Americium
Au Nouveau-Mexique, un collectif affronte le racisme environnemental engendré par la recherche nucléaire et l’exploitation minière d’uranium. Luttant contre les récits gouvernementaux qui dissimulent cette réalité dans les musées et les sites touristiques, des femmes refusent d’être réduites au silence.
Parce qu’histoire et paysage ont toujours été, dans le cas des États-Unis, plus ou moins synonymes, et que Théodora Barat le sait pour en avoir pris la mesure dans un précédent film (Pay-Less Monument, en 2019), Americium part chercher des strates de temps dans l’immensité d’un décor. Le décor : les grands plateaux désertiques du Nouveau-Mexique, paysage de western à perte de vue, à peine changé depuis la conquête de l’Ouest. L’histoire : celle de l’âge nucléaire qui y est né avec les premiers essais du projet Manhattan, et dont les implications mondiales sont bien mieux connues que celles, locales mais non moins révélatrices, auxquelles s’intéresse ici la cinéaste. C’est que, muselée une première fois par l’ampleur universelle de la question atomique, cette tragédie l’a été une seconde fois, et continue de l’être, par un rigoureux mécanisme de propagande. Ainsi Americium a vu et rapporte deux choses, dans cet ordre : d’abord la légende, ensuite les faits. La légende est celle que colportent, sur place, les différents musées et sites touristiques où se pressent des visiteurs à qui l’histoire du nucléaire est racontée sur l’air patriotique du génie national. Les faits, patiemment racontés dans le second temps du film par deux résidentes qui militent pour les faire connaître, et réclamer justice : le désastre sanitaire causé par les essais nucléaires et l’extraction d’uranium, sur des populations d’autant plus facilement ignorées qu’elles étaient, et sont toujours, majoritairement autochtones ou de culture mexicaine. Connu dans son principe, le revers funeste du mythe américain n’a décidément rien épargné : nul paysage, pas le moindre désert.
Jérôme Momcilovic
Lire l’entretien avec Théodora Barat
Née en 1985 en région parisienne, Théodora Barat est plasticienne et cinéaste.

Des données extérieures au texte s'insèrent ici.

(* ===== verification/Pathfinding.v ===== *)
(** Graph construction: [services/pathfinding.py].

    [build_optical_graph] and [build_logical_graph] project the topology on two
    graphs; the logical graph also gets one synthetic edge per ONT that can
    reach an OLT optically ("collapsed optical access"), and, in relaxed mode,
    edges to a core router.  The builders work on device and link records
    holding type and kind strings. *)

From S2P Require Import Prelude PyFloat Models NxGraph.

Definition OPTICAL_ACTIVE : list string := ["OLT"].
Definition OPTICAL_TERMINATORS : list string := ["ONT"; "BUSINESS_ONT"].
Definition PASSIVE_NODES : list string := ["ODF"; "NVT"; "SPLITTER"; "HOP"].
Definition LOGICAL_ANCHORS : list string := ["BACKBONE_GATEWAY"; "CORE_ROUTER"].
Definition LOGICAL_ACTIVE : list string :=
  LOGICAL_ANCHORS ++ ["EDGE_ROUTER"; "OLT"; "AON_SWITCH"; "AON_CPE"; "ONT"; "BUSINESS_ONT"].
Definition OPTICAL_EDGE_CLASSES : list string := ["optical_segment"; "optical_termination"].
Definition LOGICAL_EDGE_CLASSES : list string := ["routed_p2p"; "access_edge"; "access_optical_term"].
Definition OPTICAL_NODE_TYPES : list string := OPTICAL_ACTIVE ++ OPTICAL_TERMINATORS ++ PASSIVE_NODES.

Record DeviceRecord := mkDeviceRecord { rec_id : string; rec_type : string }.

Record LinkRecord := mkLinkRecord {
  lrec_id : string; a_device_id : string; b_device_id : string;
  lrec_kind : string; link_loss_db : option float
}.

Section builders.
Context {G : Type} `{NxGraph G}.

(** Both builders start by adding the devices whose type belongs to the projection. *)
Definition add_devices (types : list string) (ds : list DeviceRecord) (g : G) : G :=
  foldl (λ g d, if mem (rec_type d) types then add_node (rec_id d) (rec_type d) g else g) g ds.

(** Two node types are both in the given set ([pair <= types]). *)
Definition pair_within (g : G) (l : LinkRecord) (types : list string) : bool :=
  match node_type g (a_device_id l), node_type g (b_device_id l) with
  | Some ta, Some tb => mem ta types && mem tb types
  | _, _ => false
  end.

(** [("OLT" in pair and ("ONT" in pair or "BUSINESS_ONT" in pair))] *)
Definition pair_olt_ont (g : G) (l : LinkRecord) : bool :=
  match node_type g (a_device_id l), node_type g (b_device_id l) with
  | Some ta, Some tb =>
      mem "OLT" [ta; tb] && (mem "ONT" [ta; tb] || mem "BUSINESS_ONT" [ta; tb])
  | _, _ => false
  end.

Definition add_optical_link (g : G) (l : LinkRecord) : G :=
  if negb (has_node g (a_device_id l)) || negb (has_node g (b_device_id l)) then g
  else if mem (lrec_kind l) OPTICAL_EDGE_CLASSES then
    add_edge (a_device_id l) (b_device_id l)
      (mkAttrs (lrec_id l) (lrec_kind l) (link_loss_db l) None) g
  else if String.eqb (lrec_kind l) "FIBER" then
    if pair_olt_ont g l || pair_within g l OPTICAL_NODE_TYPES then
      add_edge (a_device_id l) (b_device_id l)
        (mkAttrs (lrec_id l) "optical_segment" None None) g
    else g
  else g.

Definition build_optical_graph (ds : list DeviceRecord) (ls : list LinkRecord) : G :=
  foldl add_optical_link (add_devices OPTICAL_NODE_TYPES ds nx_empty) ls.

Definition add_logical_link (g : G) (l : LinkRecord) : G :=
  if negb (has_node g (a_device_id l)) || negb (has_node g (b_device_id l)) then g
  else if mem (lrec_kind l) LOGICAL_EDGE_CLASSES then
    add_edge (a_device_id l) (b_device_id l)
      (mkAttrs (lrec_id l) (lrec_kind l) None (Some false)) g
  else if mem (lrec_kind l) ["FIBER"; "P2P"] then
    if String.eqb (lrec_kind l) "FIBER" && pair_within g l (LOGICAL_ACTIVE ++ LOGICAL_ANCHORS) then
      add_edge (a_device_id l) (b_device_id l)
        (mkAttrs (lrec_id l) "routed_p2p" None (Some false)) g
    else if String.eqb (lrec_kind l) "P2P" then
      add_edge (a_device_id l) (b_device_id l)
        (mkAttrs (lrec_id l) "routed_p2p" None (Some false)) g
    else g
  else g.
End builders.

(** * Collapsed optical access *)

(** [optical_nodes]: id to type, a dictionary. *)
Definition optical_nodes (ds : list DeviceRecord) : list (string * string) :=
  foldl (λ m d, if mem (rec_type d) OPTICAL_NODE_TYPES then dict_set (rec_id d) (rec_type d) m else m)
    [] ds.

(** [sorted(opt_adj.get(node, ()))]: distinct neighbours over the links whose two
    ends are optical nodes. *)
Definition opt_neighbors (onodes : list (string * string)) (ls : list LinkRecord) (n : string)
    : list string :=
  let in_nodes k := bool_decide (is_Some (dict_get onodes k)) in
  sorted_strs (remove_dups (
    l ← ls;
    if negb (in_nodes (a_device_id l)) || negb (in_nodes (b_device_id l)) then []
    else (if String.eqb (a_device_id l) n then [b_device_id l] else []) ++
         (if String.eqb (b_device_id l) n then [a_device_id l] else []))).

(** Heap entries and labels: [(hops, path)], compared as Python tuples. *)
Abbreviation label := (nat * list string)%type.

Definition label_leb (x y : label) : bool :=
  if (x.1 =? y.1)%nat then strs_leb x.2 y.2 else (x.1 <? y.1)%nat.

Definition label_ltb (x y : label) : bool := negb (label_leb y x).

(** [heapq.heappop]: remove a least entry. *)
Fixpoint heap_pop (e : label) (heap : list label) : label * list label :=
  match heap with
  | [] => (e, [])
  | e' :: heap' =>
      if label_leb e e' then let '(m, r) := heap_pop e heap' in (m, e' :: r)
      else let '(m, r) := heap_pop e' heap' in (m, e :: r)
  end.

(** One pass over the neighbours: keep a strictly better label and push it. *)
Definition relax (visited : gset string) (cur : label)
    (st : gmap string label * list label) (nb : string) : gmap string label * list label :=
  if decide (nb ∈ visited) then st
  else
    let cand : label := (S cur.1, cur.2 ++ [nb]) in
    match st.1 !! nb with
    | Some prev => if label_ltb cand prev then (<[nb := cand]> st.1, cand :: st.2) else st
    | None => (<[nb := cand]> st.1, cand :: st.2)
    end.

(** The loop of [_shortest_optical_path]; an entry's node is the end of its path. *)
Fixpoint optical_dijkstra (fuel : nat) (adj : string → list string) (dst : list string) (src : string)
    (visited : gset string) (best : gmap string label) (heap : list label) (targets : list label)
    : option (list label) :=
  match heap with
  | [] => Some targets
  | e0 :: heap0 =>
      match fuel with
      | O => None
      | S fuel' =>
          let '(cur, rest) := heap_pop e0 heap0 in
          let node := default src (last cur.2) in
          if decide (node ∈ visited) then
            optical_dijkstra fuel' adj dst src visited best rest targets
          else
            let visited' := {[node]} ∪ visited in
            let targets' :=
              if negb (String.eqb node src) && mem node dst then targets ++ [cur] else targets in
            let '(best', heap') := foldl (relax visited' cur) (best, rest) (adj node) in
            optical_dijkstra fuel' adj dst src visited' best' heap' targets'
      end
  end.

(** Every pop of an unmarked node pushes at most its degree. *)
Definition dijkstra_fuel (adj : string → list string) (ns : list string) : nat :=
  S (sum_list_with (λ n, length (adj n)) ns).

Definition shortest_optical_path (onodes : list (string * string)) (ls : list LinkRecord)
    (src : string) (dst : list string) : option (list string) :=
  match dict_get onodes src with
  | None => None
  | Some _ =>
      let adj := opt_neighbors onodes ls in
      match optical_dijkstra (dijkstra_fuel adj (fst <$> onodes)) adj dst src
              ∅ {[src := (0, [src])]} [(0, [src])] [] with
      | None => None
      | Some targets =>
          match sort_by label_leb targets with
          | [] => None
          | t :: _ => Some t.2
          end
      end
  end.

Section logical.
Context {G : Type} `{NxGraph G}.

Definition collapse_ont (onodes : list (string * string)) (ls : list LinkRecord)
    (olt_ids : list string) (g : G) (n : string * string) : G :=
  if negb (mem n.2 ["ONT"; "BUSINESS_ONT"]) then g
  else
    match shortest_optical_path onodes ls n.1 olt_ids with
    | None => g
    | Some path =>
        if (length path <? 2)%nat then g
        else
          let olt := default "" (last path) in
          if has_node g n.1 && has_node g olt && negb (has_edge g n.1 olt) then
            add_edge n.1 olt
              (mkAttrs (String.append "collapsed_optical:" (String.append n.1 (String.append "->" olt)))
                 "access_optical_term" None (Some true)) g
          else g
    end.

Definition collapse_optical (ds : list DeviceRecord) (ls : list LinkRecord) (g : G) : G :=
  let onodes := optical_nodes ds in
  let olt_ids := fst <$> filter (λ n, n.2 = "OLT") onodes in
  match olt_ids with
  | [] => g
  | _ => foldl (collapse_ont onodes ls olt_ids) g onodes
  end.

Definition relax_upstream (g : G) : G :=
  match sorted_strs (fst <$> filter (λ n, n.2 = "CORE_ROUTER") (nodes g)) with
  | [] => g
  | core_anchor :: _ =>
      foldl (λ g n,
        if mem n.2 ["OLT"; "AON_SWITCH"] && negb (has_edge g n.1 core_anchor) then
          add_edge n.1 core_anchor
            (mkAttrs (String.append "synthetic:" (String.append n.1 (String.append "->" core_anchor)))
               "synthetic_relaxed" None (Some true)) g
        else g) g (nodes g)
  end.

Definition build_logical_graph (ds : list DeviceRecord) (ls : list LinkRecord) (relaxed : bool) : G :=
  let g := foldl add_logical_link (add_devices LOGICAL_ACTIVE ds nx_empty) ls in
  let g := collapse_optical ds ls g in
  if relaxed then relax_upstream g else g.

(** * PathfindingStore *)

Record PathfindingStore := mkStore {
  topo_version : Z;
  optical_graph : option G;
  logical_graph : option G;
  relaxed_flag : option bool
}.

Definition new_store : PathfindingStore := mkStore 0 None None None.

(** The clearing of the optical path cache is part of that cache's model. *)
Definition bump_version (st : PathfindingStore) : Z * PathfindingStore :=
  let v := (topo_version st + 1)%Z in (v, mkStore v None None None).

Definition get_optical_graph (st : PathfindingStore) (ds : list DeviceRecord) (ls : list LinkRecord)
    : (Z * G) * PathfindingStore :=
  let g := match optical_graph st with Some g => g | None => build_optical_graph ds ls end in
  ((topo_version st, g), mkStore (topo_version st) (Some g) (logical_graph st) (relaxed_flag st)).

Definition get_logical_graph (st : PathfindingStore) (ds : list DeviceRecord) (ls : list LinkRecord)
    (relaxed : bool) : (Z * G) * PathfindingStore :=
  match logical_graph st, bool_decide (relaxed_flag st = Some relaxed) with
  | Some g, true => ((topo_version st, g), st)
  | _, _ =>
      let g := build_logical_graph ds ls relaxed in
      ((topo_version st, g), mkStore (topo_version st) (optical_graph st) (Some g) (Some relaxed))
  end.
End logical.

Elle a étudié aux Beaux-Arts de Nantes avant de rejoindre le Fresnoy – Studio National des Arts Contemporains et a été résidente à la Villa Médicis l’année dernière. Elle est aujourd’hui enseignante aux Beaux-Arts de Nantes.
Son travail, autour de la sculpture et de l’installation vidéo, a été présenté à la Nuit Blanche (Paris), au Cneai (Paris), à l’Emily Harvey Foundation et à l’Elizabeth Foundation for the Arts (New York), à la Friche de la Belle de Mai (Marseille), à Mains d’Œuvres (Paris), à Glassbox (Paris), au CAC Vilnius (Lituanie), ainsi que dans la programmation vidéo du Palais de Tokyo.
Elle a réalisé deux précédents documentaires en 2018 (Pay Less Monument, tourné dans le New Jersey, USA et lauréat de l’Audit talent award 2016) et en 2021 (Off Power, tourné à Hong Kong), tous deux sélectionnés à Cinéma du réel.